Finally, release. Once inside Razorbeard's spacious cabin, the barbs retracted back into the pirate's fingers like so many bees in their nest - stingers ready. Rayman was dropped to the floor in a heap of hands and feet and muffled yelps. Without a word, the soliders saluted their Admiral and marched from the room to stand guard outside the door. Razorbeard poked the crumbled thing on his floor with one metal toe, hard – better described as a kick than anything else.

A sorry sight, Rayman lifted his head and tentatively tried to stand, convulsing as his maimed hands inadvertently scraped against a rough-hewn floorboard. Nausea twisted and sank in his stomach like a lump of cold mercury. His two wiry, ear-like tufts of hair fell greasily over the grey paste skin of his face. Sporadic, heavy breathing rattled in and out of him and his body was all shivers. Not even his eyes seemed alive – fixed though they were on his foe in a numb, muddy stare.
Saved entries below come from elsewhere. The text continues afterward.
(** Both tags exist and every update is refused ([TestActionRun_APIError]). *)
Definition forbidden_client : GitHubClient unit :=
  mock {| getRefFunc := Some (fun _ _ _ _ w => ((empty_Reference, status 200, None), w));
          createRefFunc := None;
          updateRefFunc :=
            Some (fun _ _ _ _ _ w => ((None, status 403, Some (errors.New "forbidden")), w)) |}.
Definition forbidden_action : Action unit :=
  {| client := forbidden_client; config := test_config "refs/tags/v1.2.3" false false |}.

(** The context is cancelled before the first lookup. *)
Definition cancelled_action : Action unit :=
  {| client := cancelled_client; config := test_config "refs/tags/v1.2.3" false false |}.

(** The in-memory remote, empty at first; a real run and a dry run. *)
Definition memory_action : Action Refs :=
  {| client := memory_client; config := test_config "refs/tags/v1.2.3" false false |}.
Definition memory_dry_action : Action Refs :=
  {| client := memory_client; config := test_config "refs/tags/v1.2.3" false true |}.
Definition empty_remote : State Refs := mkState ∅ [].

(** A tag of the [v<digits>.<digits>.<digits><suffix>] form whose suffix
    holds a line feed. *)
Definition line_feed_suffix : string := "-a" +:+ String "010"%char "b".
Definition line_feed_tag : string := "v1.2.3" +:+ line_feed_suffix.

(** ** Repositories and refs *)

(** No byte of [s] is a slash. *)
Definition not_slash (c : ascii) : bool := negb (Ascii.eqb c "/").
Definition no_slash (s : string) : Prop := all_bytes not_slash s = true.

(** The ref of a rolling tag in the refs of a remote. *)
Definition tag_key (owner repo tag : string) : string * string * string :=
  (owner, repo, full_tag_ref tag).

(** The refs once a rolling tag that is synchronised points at [sha]. *)
Definition upsert (enabled : bool) (key : string * string * string) (sha : string)
    (refs : Refs) : Refs :=
  if enabled then <[key := sha]> refs else refs.

(** The outcome of a reconciliation among those of a run. *)
Definition failures (format tag : string) (res : option error) : list error :=
  match res with
  | Some e => [fmtError format [tag] (Some e)]
  | None => []
  end.

(** ** Commands *)

(** The configuration [main] assembles from the flags and the environment. *)
Definition assembled (flags : Flags) (env : gmap string string) : Config := {|
  GitHubToken := getEnvOrDefault env (githubToken flags) "GITHUB_TOKEN";
  GitHubRepo := getEnvOrDefault env (githubRepo flags) "GITHUB_REPOSITORY";
  GitRef := getEnvOrDefault env (gitRef flags) "GITHUB_REF";
  CommitSHA := getEnvOrDefault env (commitSHA flags) "GITHUB_SHA";
  SyncMajor := syncMajor flags;
  SyncMinor := syncMinor flags;
  SkipPrereleases := skipPrereleases flags;
  DryRun := dryRun flags;
  GitHubEnterpriseURL := githubEnterpriseURL flags;
  LogLevel := logLevel flags
|}.

(** The exit with a status and nothing printed. *)
Definition exit (status : Z) : Exit := {| printed := ""; code := status |}.

(** ** Concrete commands *)

Definition test_build : Build :=
  {| Version := "v1.0.0"; Revision := "abcdef"; BuildDate := "2024-01-01";
     GoVersion := "go1.22" |}.

(** The environment of a workflow run on the push of [v1.2.3]. *)
Definition workflow_env : gmap string string :=
  {[ "GITHUB_TOKEN" := "token"; "GITHUB_REPOSITORY" := "owner/repo";
     "GITHUB_REF" := "refs/tags/v1.2.3"; "GITHUB_SHA" := "abc123" ]}.

(** A library whose clients talk to the in-memory remote. *)
Definition memory_library (token : string) : GitHubClient Refs := memory_client.
Definition memory_enterprise (c : GitHubClient Refs) (baseURL uploadURL : string)
  : GitHubClient Refs + error := inl c.

(** A library that refuses every enterprise URL. *)
Definition refusing_enterprise (c : GitHubClient Refs) (baseURL uploadURL : string)
  : GitHubClient Refs + error := inr (errors.New "invalid URL").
"Hello, Rayman," sneered the Admiral in his grating synthetic voice. "Are ya' enjoying yar stay?"

This is your chance. Shorter than any other robo-pirate Rayman had ever seen aboard the Buccaneer, Razorbeard would prove an easy target – just a single, full-charge energy sphere would be enough – however vile, however fearsome he was. Rayman regathered his strength with a few deep breaths and pushed all pain and sleepless sickness out of his mind. Never lowering his stare from the Admiral's beady eyes, he drew his right hand over and above his head, spreading his fingers to form a shallow cradle. The static heat of raw light-energy began to pulsate from the center of that cradle, forming itself into a sphere and growing, growing until it was twice the size of his fist. All restraints of time and physical existence had melted away, leaving him a pure, bodiless entity of light, controlling the ticking of space-time at his own beck and call. In a single solar-flare surge, he thrust foreword his hand and released the sphere; his inner mind sailed along with it in lurching sluggishness, and every second was an agony of years as it drew closer, closer, closer to impact. Impact, that shining moment of his victory, the destruction of Razorbeard.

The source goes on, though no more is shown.